*Material for this task*.
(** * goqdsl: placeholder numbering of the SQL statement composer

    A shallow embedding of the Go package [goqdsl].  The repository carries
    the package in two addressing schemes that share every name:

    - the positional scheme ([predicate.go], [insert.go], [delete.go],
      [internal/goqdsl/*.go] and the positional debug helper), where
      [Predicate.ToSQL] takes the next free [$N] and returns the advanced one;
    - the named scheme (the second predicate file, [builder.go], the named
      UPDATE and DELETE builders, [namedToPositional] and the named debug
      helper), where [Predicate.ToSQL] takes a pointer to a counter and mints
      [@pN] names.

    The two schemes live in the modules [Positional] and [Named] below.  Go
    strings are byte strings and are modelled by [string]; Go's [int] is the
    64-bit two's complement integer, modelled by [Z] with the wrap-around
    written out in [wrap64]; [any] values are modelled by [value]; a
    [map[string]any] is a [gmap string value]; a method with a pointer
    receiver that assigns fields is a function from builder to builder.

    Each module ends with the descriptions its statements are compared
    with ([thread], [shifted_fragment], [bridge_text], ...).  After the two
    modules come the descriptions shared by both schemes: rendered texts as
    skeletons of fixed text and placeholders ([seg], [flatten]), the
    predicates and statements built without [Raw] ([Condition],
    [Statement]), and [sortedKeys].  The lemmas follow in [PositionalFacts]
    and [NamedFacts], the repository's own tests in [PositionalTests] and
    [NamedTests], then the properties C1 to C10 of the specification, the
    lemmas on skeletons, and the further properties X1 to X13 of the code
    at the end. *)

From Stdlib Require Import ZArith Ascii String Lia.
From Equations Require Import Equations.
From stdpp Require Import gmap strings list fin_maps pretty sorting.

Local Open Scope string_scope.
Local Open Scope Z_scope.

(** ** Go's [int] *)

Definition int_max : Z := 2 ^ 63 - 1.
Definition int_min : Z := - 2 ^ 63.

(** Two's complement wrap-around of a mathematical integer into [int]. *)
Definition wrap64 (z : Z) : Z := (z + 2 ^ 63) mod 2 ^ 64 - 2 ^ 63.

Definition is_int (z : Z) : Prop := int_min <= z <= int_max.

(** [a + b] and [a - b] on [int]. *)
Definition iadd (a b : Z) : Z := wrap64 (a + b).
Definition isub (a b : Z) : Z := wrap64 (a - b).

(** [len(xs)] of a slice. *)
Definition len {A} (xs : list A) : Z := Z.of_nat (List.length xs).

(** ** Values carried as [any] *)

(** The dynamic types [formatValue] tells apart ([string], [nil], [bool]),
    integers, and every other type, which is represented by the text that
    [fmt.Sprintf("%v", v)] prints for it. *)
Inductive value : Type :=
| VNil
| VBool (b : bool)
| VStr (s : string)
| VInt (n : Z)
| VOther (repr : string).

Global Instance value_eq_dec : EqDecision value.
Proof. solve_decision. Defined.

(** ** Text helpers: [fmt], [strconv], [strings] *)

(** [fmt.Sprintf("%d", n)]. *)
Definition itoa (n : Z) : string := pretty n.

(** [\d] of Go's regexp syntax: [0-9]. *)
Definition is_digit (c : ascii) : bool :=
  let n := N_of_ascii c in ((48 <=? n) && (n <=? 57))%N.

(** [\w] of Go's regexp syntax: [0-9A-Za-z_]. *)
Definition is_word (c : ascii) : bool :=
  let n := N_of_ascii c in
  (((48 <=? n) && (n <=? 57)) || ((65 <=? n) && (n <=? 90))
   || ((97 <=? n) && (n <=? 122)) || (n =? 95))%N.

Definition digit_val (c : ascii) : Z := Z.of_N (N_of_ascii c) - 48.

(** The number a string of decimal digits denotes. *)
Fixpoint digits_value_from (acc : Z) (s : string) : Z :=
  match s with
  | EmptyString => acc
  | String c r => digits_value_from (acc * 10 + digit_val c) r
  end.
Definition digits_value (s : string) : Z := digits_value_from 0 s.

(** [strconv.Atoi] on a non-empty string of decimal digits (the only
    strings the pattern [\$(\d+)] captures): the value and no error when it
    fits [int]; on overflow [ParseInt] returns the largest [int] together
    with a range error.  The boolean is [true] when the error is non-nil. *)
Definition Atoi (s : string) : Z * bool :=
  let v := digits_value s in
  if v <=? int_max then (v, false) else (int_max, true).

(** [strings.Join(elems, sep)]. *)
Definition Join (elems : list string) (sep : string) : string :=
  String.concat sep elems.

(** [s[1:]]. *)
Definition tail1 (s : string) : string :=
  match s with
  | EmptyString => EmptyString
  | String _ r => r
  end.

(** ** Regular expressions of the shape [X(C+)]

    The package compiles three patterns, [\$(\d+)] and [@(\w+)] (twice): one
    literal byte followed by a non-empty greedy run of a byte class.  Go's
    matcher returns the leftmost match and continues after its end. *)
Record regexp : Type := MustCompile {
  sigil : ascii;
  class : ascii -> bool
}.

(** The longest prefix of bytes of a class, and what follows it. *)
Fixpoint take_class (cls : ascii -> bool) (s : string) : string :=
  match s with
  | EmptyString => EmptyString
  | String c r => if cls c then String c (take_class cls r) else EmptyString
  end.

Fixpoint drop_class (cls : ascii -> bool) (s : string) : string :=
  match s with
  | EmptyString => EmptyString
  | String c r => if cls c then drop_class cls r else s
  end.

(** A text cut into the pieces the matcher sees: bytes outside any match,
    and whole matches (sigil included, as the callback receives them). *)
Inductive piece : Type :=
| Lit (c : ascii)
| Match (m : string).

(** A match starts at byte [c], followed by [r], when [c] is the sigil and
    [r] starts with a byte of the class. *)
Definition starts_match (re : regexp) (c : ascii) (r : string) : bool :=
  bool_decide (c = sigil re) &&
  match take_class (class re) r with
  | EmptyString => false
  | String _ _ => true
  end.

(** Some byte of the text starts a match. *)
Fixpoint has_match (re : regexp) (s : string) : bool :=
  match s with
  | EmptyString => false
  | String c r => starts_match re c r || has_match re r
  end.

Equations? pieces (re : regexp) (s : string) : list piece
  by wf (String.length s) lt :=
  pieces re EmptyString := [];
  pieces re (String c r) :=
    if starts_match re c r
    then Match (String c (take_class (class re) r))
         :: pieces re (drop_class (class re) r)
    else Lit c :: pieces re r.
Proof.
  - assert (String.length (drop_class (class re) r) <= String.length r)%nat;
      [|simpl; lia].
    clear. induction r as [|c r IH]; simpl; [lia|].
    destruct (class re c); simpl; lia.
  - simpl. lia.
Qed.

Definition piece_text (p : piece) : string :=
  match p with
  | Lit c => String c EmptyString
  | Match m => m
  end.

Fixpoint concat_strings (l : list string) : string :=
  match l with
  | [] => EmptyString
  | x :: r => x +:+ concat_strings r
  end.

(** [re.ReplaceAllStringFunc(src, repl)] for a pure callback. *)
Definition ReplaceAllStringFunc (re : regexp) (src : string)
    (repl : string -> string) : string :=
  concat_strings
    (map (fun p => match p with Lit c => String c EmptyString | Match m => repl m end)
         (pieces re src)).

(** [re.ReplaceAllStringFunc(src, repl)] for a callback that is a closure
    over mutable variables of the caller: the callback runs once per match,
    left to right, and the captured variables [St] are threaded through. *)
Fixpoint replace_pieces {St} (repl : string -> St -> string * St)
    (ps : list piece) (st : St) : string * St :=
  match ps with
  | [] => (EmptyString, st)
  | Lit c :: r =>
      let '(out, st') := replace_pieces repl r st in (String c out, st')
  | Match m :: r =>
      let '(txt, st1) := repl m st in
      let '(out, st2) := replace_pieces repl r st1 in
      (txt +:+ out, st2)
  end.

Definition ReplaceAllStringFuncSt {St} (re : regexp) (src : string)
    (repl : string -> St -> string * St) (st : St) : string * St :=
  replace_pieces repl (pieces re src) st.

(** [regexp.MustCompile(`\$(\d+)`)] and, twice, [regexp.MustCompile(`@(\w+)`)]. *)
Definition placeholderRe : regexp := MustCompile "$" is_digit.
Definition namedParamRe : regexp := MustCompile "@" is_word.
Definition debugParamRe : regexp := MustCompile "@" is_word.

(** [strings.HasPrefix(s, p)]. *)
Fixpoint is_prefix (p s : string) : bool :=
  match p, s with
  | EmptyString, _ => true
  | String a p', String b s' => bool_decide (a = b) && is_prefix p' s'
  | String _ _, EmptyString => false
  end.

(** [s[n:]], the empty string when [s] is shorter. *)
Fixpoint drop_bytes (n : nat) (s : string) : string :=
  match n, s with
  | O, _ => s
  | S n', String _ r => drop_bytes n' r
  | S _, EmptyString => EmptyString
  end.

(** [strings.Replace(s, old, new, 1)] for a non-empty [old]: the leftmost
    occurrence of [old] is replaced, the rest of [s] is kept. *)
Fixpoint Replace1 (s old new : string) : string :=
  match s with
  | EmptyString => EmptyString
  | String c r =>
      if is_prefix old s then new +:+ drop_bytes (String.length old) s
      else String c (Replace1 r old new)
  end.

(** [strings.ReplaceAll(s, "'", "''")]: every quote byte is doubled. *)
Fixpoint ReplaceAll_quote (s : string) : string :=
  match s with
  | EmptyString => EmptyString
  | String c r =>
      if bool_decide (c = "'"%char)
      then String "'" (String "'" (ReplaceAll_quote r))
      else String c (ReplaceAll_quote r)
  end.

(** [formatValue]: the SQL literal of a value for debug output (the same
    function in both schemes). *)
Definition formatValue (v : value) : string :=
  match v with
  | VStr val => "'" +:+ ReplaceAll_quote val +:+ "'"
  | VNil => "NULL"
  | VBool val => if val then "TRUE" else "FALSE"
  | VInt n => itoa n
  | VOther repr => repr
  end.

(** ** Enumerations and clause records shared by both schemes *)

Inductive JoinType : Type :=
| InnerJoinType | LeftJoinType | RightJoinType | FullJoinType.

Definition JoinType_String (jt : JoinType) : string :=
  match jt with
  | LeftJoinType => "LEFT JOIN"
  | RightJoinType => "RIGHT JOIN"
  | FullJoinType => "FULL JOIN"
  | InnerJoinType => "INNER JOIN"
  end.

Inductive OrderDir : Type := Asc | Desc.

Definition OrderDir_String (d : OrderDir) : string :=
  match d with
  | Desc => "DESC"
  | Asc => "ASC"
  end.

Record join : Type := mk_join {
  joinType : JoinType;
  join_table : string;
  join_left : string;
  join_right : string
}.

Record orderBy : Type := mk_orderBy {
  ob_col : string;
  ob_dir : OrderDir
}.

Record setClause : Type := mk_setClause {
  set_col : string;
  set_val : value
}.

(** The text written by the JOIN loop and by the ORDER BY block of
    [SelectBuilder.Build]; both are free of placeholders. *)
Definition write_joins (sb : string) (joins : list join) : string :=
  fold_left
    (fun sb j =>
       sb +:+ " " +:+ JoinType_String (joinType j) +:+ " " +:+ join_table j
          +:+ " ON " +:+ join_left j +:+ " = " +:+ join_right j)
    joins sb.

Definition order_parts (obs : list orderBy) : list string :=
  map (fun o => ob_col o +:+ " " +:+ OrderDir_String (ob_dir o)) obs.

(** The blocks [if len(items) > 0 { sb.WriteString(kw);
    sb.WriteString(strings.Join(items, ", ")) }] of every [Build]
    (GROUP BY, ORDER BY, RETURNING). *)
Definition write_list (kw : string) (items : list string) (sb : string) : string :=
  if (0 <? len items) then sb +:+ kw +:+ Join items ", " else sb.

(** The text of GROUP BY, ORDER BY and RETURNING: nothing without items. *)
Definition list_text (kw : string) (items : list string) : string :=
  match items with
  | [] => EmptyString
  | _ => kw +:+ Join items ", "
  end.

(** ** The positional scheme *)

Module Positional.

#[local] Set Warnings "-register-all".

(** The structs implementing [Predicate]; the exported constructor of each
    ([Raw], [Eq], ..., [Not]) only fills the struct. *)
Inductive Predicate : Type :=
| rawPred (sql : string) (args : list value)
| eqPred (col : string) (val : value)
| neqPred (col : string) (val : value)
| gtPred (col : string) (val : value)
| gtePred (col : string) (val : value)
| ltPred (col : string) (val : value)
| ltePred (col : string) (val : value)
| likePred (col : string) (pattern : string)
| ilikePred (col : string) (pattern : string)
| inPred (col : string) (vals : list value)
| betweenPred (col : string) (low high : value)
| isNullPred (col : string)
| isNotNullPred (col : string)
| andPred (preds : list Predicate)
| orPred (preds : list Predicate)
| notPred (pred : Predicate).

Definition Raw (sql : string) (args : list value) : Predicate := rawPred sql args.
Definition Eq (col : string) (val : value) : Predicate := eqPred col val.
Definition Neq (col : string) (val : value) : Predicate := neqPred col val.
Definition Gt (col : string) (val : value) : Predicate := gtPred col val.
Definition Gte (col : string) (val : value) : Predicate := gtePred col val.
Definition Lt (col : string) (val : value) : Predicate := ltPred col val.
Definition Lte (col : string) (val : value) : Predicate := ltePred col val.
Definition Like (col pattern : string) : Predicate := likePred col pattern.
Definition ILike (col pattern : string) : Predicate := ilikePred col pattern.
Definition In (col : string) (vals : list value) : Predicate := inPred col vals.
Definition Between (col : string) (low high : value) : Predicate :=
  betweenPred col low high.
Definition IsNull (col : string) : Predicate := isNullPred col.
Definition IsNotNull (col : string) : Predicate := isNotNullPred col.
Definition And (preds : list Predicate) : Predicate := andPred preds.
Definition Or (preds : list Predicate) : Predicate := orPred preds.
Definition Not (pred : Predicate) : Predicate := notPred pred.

==

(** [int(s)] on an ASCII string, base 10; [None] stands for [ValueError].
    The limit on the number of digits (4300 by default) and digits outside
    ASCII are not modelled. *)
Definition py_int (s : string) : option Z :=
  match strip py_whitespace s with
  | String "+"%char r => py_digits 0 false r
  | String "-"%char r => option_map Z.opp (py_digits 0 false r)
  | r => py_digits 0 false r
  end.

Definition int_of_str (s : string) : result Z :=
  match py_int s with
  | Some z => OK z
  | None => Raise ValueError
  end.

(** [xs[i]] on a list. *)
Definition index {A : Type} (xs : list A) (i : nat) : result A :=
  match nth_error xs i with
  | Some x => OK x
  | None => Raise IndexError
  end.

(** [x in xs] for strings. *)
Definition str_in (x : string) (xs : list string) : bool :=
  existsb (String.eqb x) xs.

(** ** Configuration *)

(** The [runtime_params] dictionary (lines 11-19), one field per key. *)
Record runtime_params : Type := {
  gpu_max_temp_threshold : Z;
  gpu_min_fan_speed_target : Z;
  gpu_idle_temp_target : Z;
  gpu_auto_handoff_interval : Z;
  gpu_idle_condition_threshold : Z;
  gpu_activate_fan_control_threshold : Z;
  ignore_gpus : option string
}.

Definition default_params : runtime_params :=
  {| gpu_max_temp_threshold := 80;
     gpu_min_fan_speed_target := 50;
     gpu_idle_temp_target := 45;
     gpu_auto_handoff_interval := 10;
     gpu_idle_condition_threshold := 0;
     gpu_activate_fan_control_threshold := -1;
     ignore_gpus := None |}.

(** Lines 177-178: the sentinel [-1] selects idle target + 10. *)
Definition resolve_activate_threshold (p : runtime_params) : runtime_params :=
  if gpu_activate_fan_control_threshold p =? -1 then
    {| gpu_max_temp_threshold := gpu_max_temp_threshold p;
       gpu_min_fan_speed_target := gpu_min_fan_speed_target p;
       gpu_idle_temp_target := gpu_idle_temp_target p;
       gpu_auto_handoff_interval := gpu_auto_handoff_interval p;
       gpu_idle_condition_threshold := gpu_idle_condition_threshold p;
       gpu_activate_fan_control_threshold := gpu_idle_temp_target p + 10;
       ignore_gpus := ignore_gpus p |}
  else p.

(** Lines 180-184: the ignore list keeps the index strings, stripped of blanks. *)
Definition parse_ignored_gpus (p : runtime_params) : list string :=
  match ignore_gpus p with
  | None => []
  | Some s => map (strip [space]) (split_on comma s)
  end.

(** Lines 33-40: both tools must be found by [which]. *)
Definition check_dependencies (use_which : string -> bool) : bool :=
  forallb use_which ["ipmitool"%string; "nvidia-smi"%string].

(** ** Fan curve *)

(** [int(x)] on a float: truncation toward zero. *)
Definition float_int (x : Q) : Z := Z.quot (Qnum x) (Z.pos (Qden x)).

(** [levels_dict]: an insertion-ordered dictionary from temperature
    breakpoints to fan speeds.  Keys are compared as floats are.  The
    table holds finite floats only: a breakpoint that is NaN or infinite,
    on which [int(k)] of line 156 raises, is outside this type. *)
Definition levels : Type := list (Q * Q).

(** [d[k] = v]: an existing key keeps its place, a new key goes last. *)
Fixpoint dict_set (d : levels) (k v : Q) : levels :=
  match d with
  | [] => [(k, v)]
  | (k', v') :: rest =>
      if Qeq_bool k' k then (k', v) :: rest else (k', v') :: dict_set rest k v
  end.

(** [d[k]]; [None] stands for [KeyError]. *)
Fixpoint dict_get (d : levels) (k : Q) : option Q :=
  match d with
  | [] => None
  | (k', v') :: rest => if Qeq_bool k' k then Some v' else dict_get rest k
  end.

*Problem to work on*. Output exactly one stretch of the listing: from the line containing "written out in" through the line containing "receiver that assigns", both end lines included.

*Written response*.
    written out in [wrap64]; [any] values are modelled by [value]; a
    [map[string]any] is a [gmap string value]; a method with a pointer
    receiver that assigns fields is a function from builder to builder.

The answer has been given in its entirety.